Claig "I have to agree with edam that some of the people who drew up this policy are not as sharp as we might believe"

No, the people who have the biggest stake in this, did draw up the bill and are likely to make huge profits.

Emma Harrison of A4e, ingeus, Avanta, and two other prime contractors have been in meetings with this and the previous government and through a series of meetings have informed and manipulated policy to their own ends.

I would say the people calling the shots are very savvy it's our elected elite who aren't.

Emma Harrison has been contracted by the government not just as a tsar but has been paid many millions to provide advice on prisons and hard to help families and she has also submitted a bid to contract the work she has created.

claig · 25/02/2012 12:05

Yes, I agree.

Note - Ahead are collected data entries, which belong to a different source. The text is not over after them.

Record inv (s : Service) : Prop := mkInv {
  inv_late : forall i p r, timers s !! i = Some (p, r) -> p <> Ended -> now s <= r + d;
  inv_gens : forall i g r, timers s !! i = Some (TimerWake g, r) -> g <= visibility_generation s;
  inv_permitted : discoverable s = true -> allows_receive (airdrop (policy s)) = true \/ (initial = true /\ policy s = denied_policy);
  inv_runs : discoverable s = true -> (initial = true /\ granted s = []) \/ runs s
}.

Lemma boot_inv ps : inv (boot initial ps).
Proof using. split; cbn; try done; intros ->; [by right|by left]. Qed.

(** What does not touch visibility. *)
Lemma vis_frame_inv s s' :
  now s' = now s -> timers s' = timers s -> visibility_generation s' = visibility_generation s -> granted s' = granted s ->
  (discoverable s' = true -> discoverable s = true /\ (policy s' = policy s \/ allows_receive (airdrop (policy s')) = true)) ->
  inv s -> inv s'.
Proof using.
  intros Hn Ht Hg Hgr Hds [H1 H2 H3 H4]. split; rewrite ?Ht, ?Hn, ?Hg, ?Hgr; try done.
  - intros Ho. destruct (Hds Ho) as [Ho' [->|Ha]]; [by apply H3|by left].
  - intros Ho. destruct (Hds Ho) as [Ho' _]. destruct (H4 Ho') as [?|(t & n & Hin & Hor)]; [by left|right].
    exists t, n. rewrite Hgr. split; [done|]. destruct Hor as [?|(i & [p r] & Hi & He)]; [by left|right]. exists i, (p, r).
    rewrite Ht. split; [done|]. destruct p; cbn in *; by rewrite ?Hg.
Qed.
Lemma run_timed : exempt s' = true -> exists j q t, threads s' !! j = Some (q, t) /\ timed s' q t.
Proof using All.
  change (exempt s' = true) with (exempt s1 = true). change (timed s') with (timed s1). intros Hopen.
  destruct (run_threads s i p r nonce s1 p' sl sp Hi Hex) as (_ & Hself & Hothers & Hsp).
  fold s' in Hself, Hothers, Hsp. destruct (exec_frame _ _ _ _ _ _ _ Hex) as (Hn & _ & [k Hl] & _).
  destruct (inv_threads s Hinv i p r Hi) as (_ & Hg & Hp & _ & Hs & _).
  destruct (run_opens Hopen) as [Ho|(secs & g & ->)].
  2:{ cbn in Hex. simplify_eq. exists i, (CallKeepalive secs g), (now s + 0). split; [done|]. cbn. split; [by apply Hg|].
      rewrite Z.add_0_r. apply within_now. }
  destruct (inv_timed s Hinv Ho) as (m & q & t & Hm & Ht). destruct (decide (m = i)) as [->|Hne].
  - assert (q = p /\ t = r) as [-> ->] by (by simplify_eq). destruct p; cbn in Ht, Hs; try done; cbn in Hex;
      try (specialize (Hp ltac:(done))); repeat case_match; simplify_eq; try done; destruct_and?.
    all: try (eexists _, _, _; split; [exact Hself|]; cbn; split_and?; try done; eapply within_le; [eassumption|lia]).
    + cbn. eexists _, _, _. split; [exact Hself|]. cbn. split; [by apply Hg|]. rewrite Z.add_0_r. apply within_now.
    + eexists _, _, _. split; [by apply Hsp|]. cbn. split; [done|]. eapply within_le; [eassumption|lia].
    + exfalso. lia.
  - destruct (run_swap s i p r nonce s1 p' sl sp Hinv Hi Hr Hex) as [Hgen|(Hk & -> & -> & Hgen)].
    { exists m, q, t. split; [by apply Hothers|]. by eapply (timed_frame s). }
    destruct (closer q) eqn:Hc.
    { exists m, q, t. split; [by apply Hothers|]. by eapply (closer_timed s). }
    eexists _, _, _. split; [exact Hself|]. cbn. rewrite Hl, Z.add_0_r. apply within_app.
    apply (timed_late s q t); [by eapply inv_threads|done|done|]. intros g Heq. pose proof (inv_early s Hinv _ _ _ _ _ _ _ _ Hm Hi Heq Hk).
    destruct (inv_threads s Hinv m q t Hm) as (_ & He & _). specialize (He g Heq). lia.
Qed.
End Run_open.


Section Run_heard.
Context (s : Sys) (i : nat) (p : Pc) (r nonce : Z) (s1 : Sys) (p' : Pc) (sl : Z) (sp : list (Pc * Z)).
Hypothesis Hinv : inv s.
Hypothesis Hi : threads s !! i = Some (p, r).
Hypothesis Hr : r <= now s.
Hypothesis Hex : exec true nonce p s = (s1, p', sl, sp).
Let s' := spawn sp (set_threads (<[i := delayed s (p', sl)]> (threads s)) s1).

(** A step resets the strikes for an answer that came a moment ago, or in a thread of its own
    window or of one that has just been superseded; otherwise it resets nothing. *)
Lemma run_resets t :
  retires t s p r ->
  (misses s1 <= misses s /\ misses_ok s1 <= misses_ok s) \/ within any (3 * d) (now s) (log s) \/
  keeper p = Some (auth_generation s) \/ now s <= t + 2 * d.
Proof using All.
  intros Hret. destruct (inv_threads s Hinv i p r Hi) as (_ & _ & Hp & _ & _ & Ha). pose proof (inv_strikes s Hinv) as Hs.
  destruct p; cbn in Hret, Ha; try (specialize (Hp ltac:(done))); cbn in Hex; repeat case_match; simplify_eq;
    unfold misses_ok, misses, CHALLENGE_STRIKES; cbn;
    try (left; clear -Hs; repeat case_match; lia); right; try (destruct Hret as [->|?]; [by right; left|right; right; lia]);
    left; (eapply within_le; [eassumption|lia]).
Qed.

(** Arithmetic on the number of rounds that are left. *)
Ltac strikes :=
  match goal with
  | H : 0 <= keepalive_strikes ?s |- _ =>
      let H' := fresh in
      assert (H' : keepalive_strikes s = 0 \/ keepalive_strikes s = 1 \/ keepalive_strikes s = 2 \/ 2 < keepalive_strikes s) by lia;
      destruct H' as [H'|[H'|[H'|H']]]; [rewrite ?H' in *; lia..|rewrite ?(Z.max_l 1 (3 - keepalive_strikes s)) in * by lia; lia]
  end.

But it seems like a PR nightmare for the government. Did nobody say "hold on a minute, the Emperor has no clothes"? Di dnobody think it through? What are all the spin doctors and thinktanks paid for?

claig · 25/02/2012 12:08

In the end, it may have been cheaper to pay NMW for these short 4 week assignments than paying some of the tsars and their companies.

claig · 25/02/2012 12:23

What next? Will prisoners be told to do work experience refurbishing supermarkets?

www.dailymail.co.uk/news/article-2029437/Jacqui-Smith-defends-use-2-prisoners-paint-450k-home.html

edam · 25/02/2012 12:53

Jackie Smith, for example, is an arse.